# Preprocessing the Text

In [11]:
!pip install pyobjc-core pyobjc-framework-Quartz pyobjc-framework-Vision wurlitzer
import csv
import requests
from io import BytesIO
from PIL import Image
import pathlib
import Quartz
import Vision
from Cocoa import NSURL
from Foundation import NSDictionary
from wurlitzer import pipes

def image_to_text(img_path, lang="eng"):
    input_url = NSURL.fileURLWithPath_(img_path)

    with pipes() as (out, err):
        input_image = Quartz.CIImage.imageWithContentsOfURL_(input_url)

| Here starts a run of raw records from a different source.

(** ** class LearningModel, with the file system it persists to

    Python's [open], [os.path.exists] and [pickle] act on a disk that is
    a finite map from path strings to nodes; a file can be created only
    in a directory that exists, and [pickle.load] gives back the object
    [pickle.dump] wrote. The disk knows a file by the one path string
    used for it; a file name that the operating system accepts and a
    mapping that [pickle] can serialise are taken for granted, so what a
    call of [save_data] leaves on disk is stated, in the properties below,
    from the call having returned. *)

(** The directory part of a path that contains a slash: the text before
    the last one. *)
Fixpoint rsplit_slash (path : string) : option (string * string) :=
  match path with
  | EmptyString => None
  | String c rest =>
      match rsplit_slash rest with
      | Some (head, tail) => Some (String c head, tail)
      | None => if Ascii.eqb c "/"%char then Some (EmptyString, rest) else None
      end
  end.

Definition dirname (path : string) : string :=
  match rsplit_slash path with
  | Some (head, _) => head
  | None => EmptyString
  end.
(** * redis-helper: circuit breaker and cache-aside orchestration

    A shallow embedding of [src/index.js].  The module-level [let] bindings
    of the source become one record of globals; every exported [async]
    function becomes a computation in a small state/error/trace monad; the
    Redis client, the caller's handler and the built-in [JSON] object are
    parameters, since they live outside the repository.

    Modelling decisions, all local to this file:
    - [failureCount], the clock and TTLs are integers ([Z]):
      [failureCount] is only ever incremented by one and compared with 3,
      and TTLs are whole seconds.  A Number inside a cached or published
      value is an integer or one of the other binary64 values.
    - An awaited external call (client command, handler) is a transformer of
      the whole system state: while the caller is suspended, timers, event
      handlers and other requests of the same process may run and touch the
      module globals.
    - [JSON.stringify] and [JSON.parse] are the two members of a class
      [JSON]; the operations are defined and proved for any instance.  One
      executable instance, [MiniJSON], written after ECMA-404 and ECMA-262,
      is given; closed examples are evaluated with it.
    - [console.*] output is not modelled.
    - [exists] is a keyword of Rocq: the operation is called [exists_].
    - Each computation returns the list of external calls it issued, in
      order, so that statements such as "the store is not contacted" or "the
      handler runs once" are statements about that list. *)

From Stdlib Require Import ZArith List String Ascii Bool Lia.
From Stdlib Require Import DecimalString DecimalPos.
Import ListNotations.

Local Open Scope string_scope.
Local Open Scope list_scope.
Local Open Scope Z_scope.

#[local] Set Warnings "-register-all".

(** ** JavaScript values and exceptions *)

(** The Number values that are not integers: negative zero, the two
    infinities, [NaN], and the binary fractions [m / 2^e] with [m] odd. *)
Inductive non_integer : Type :=
| NegZero
| Infinity (negative : bool)
| NaN
| Dyadic (m : Z) (e : positive).

(** The values that flow through the helper: what a handler returns, what is
    cached, what [JSON.parse] yields.  A Number is [VNum n] when it is the
    integer [n] and [VFloat x] otherwise; a string is held as the bytes of
    its UTF-8 encoding (a surrogate that is not part of a pair as the three
    bytes the same scheme gives its code). *)
Inductive value : Type :=
| VUndefined
| VNull
| VBool (b : bool)
| VNum (n : Z)
| VFloat (x : non_integer)
| VStr (s : string)
| VArr (items : list value)
| VObj (fields : list (string * value)).

(** A thrown [Error] object, identified by its message. *)
Inductive exn : Type :=
| Error (message : string).

(** The result of running a piece of code: normal completion or a throw. *)
Inductive outcome (A : Type) : Type :=
| Ok (a : A)
| Throw (e : exn).
Arguments Ok {A} a.
Arguments Throw {A} e.

(** [ToBoolean]: what [if (v)] and [!v] test. *)
Definition truthy (v : value) : bool :=
  match v with
  | VUndefined | VNull => false
  | VBool b => b
  | VNum n => negb (n =? 0)
  | VFloat NegZero | VFloat NaN => false
  | VFloat _ => true
  | VStr s => negb (String.eqb s "")
  | VArr _ | VObj _ => true
  end.

(** [v !== null && v !== undefined], the guard of line 223. *)
Definition is_nullish (v : value) : bool :=
  match v with
  | VUndefined | VNull => true
  | _ => false
  end.

(** [v !== null], the guard of line 212. *)
Definition is_null (v : value) : bool :=
  match v with
  | VNull => true
  | _ => false
  end.

(** ** The built-in [JSON] object

    [JSON.stringify] returns a string, returns [undefined] (for [undefined]
    itself), or throws; [JSON.parse] returns a value or throws a
    [SyntaxError]. *)
Class JSON : Type := {
  JSON_stringify : value -> outcome (option string);
  JSON_parse : string -> outcome value
}.

(** ** Module state *)

(** What the helper reads from a client object is its [isReady] flag. *)
Record Client : Type := mkClient { isReady : bool }.

(** [currentConfig]; the [socket] options are passed to [createClient]
    untouched and play no part below. *)
Record Config : Type := mkConfig {
  url : string;
  keyPrefix : string;
  defaultTtl : Z
}.

(** The argument of [initRedis]: each key may be absent. *)
Record UserConfig : Type := mkUserConfig {
  user_url : option string;
  user_keyPrefix : option string;
  user_defaultTtl : option Z
}.

(** [{ ...currentConfig, ...userConfig }], lines 56-60. *)
Definition merge (c : Config) (u : UserConfig) : Config :=
  {| url := match user_url u with Some x => x | None => url c end;
     keyPrefix := match user_keyPrefix u with Some x => x | None => keyPrefix c end;
     defaultTtl := match user_defaultTtl u with Some x => x | None => defaultTtl c end |}.

Definition FAILURE_THRESHOLD : Z := 3.
Definition RECOVERY_TIME : Z := 30000.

    vision_options = NSDictionary.dictionaryWithDictionary_({})
    vision_handler = Vision.VNImageRequestHandler.alloc().initWithCIImage_options_(
        input_image, vision_options
    )
    results = []
    handler = make_request_handler(results)
    vision_request = Vision.VNRecognizeTextRequest.alloc().initWithCompletionHandler_(handler)
    error = vision_handler.performRequests_error_([vision_request], None)

    return results

def make_request_handler(results):
    """ results: list to store results """
    if not isinstance(results, list):
        raise ValueError("results must be a list")

    def handler(request, error):
        if error:
            print(f"Error! {error}")
        else:
            observations = request.results()
            for text_observation in observations:
                recognized_text = text_observation.topCandidates_(1)[0]
                results.append([recognized_text.string(), recognized_text.confidence()])
    return handler

def download_image(image_url):
    try:
        response = requests.get(image_url)
        response.raise_for_status()
        img = Image.open(BytesIO(response.content))
        img_path = 'temp_image.jpg'
        img.save(img_path)
        return img_path
    except Exception as e:
        print(f"Error downloading {image_url}: {e}")
        return None

def process_images_and_save_to_csv(csv_file):
    with open(csv_file, mode='r') as file:
        reader = csv.reader(file)
        next(reader)  # Skip header
        data = list(reader)[:100]  # Get first 100 rows

    output_data = []
    for row in data:
        image_url, group_id, entity_name, entity_value = row
        img_path = download_image(image_url)

        if img_path:
            text_results = image_to_text(img_path)
            if text_results:
                extracted_text = text_results[0][0]  # Take first recognized text
                output_data.append([image_url, group_id, entity_name, entity_value, extracted_text])
            else:
                output_data.append([image_url, group_id, entity_name, entity_value, "No text found"])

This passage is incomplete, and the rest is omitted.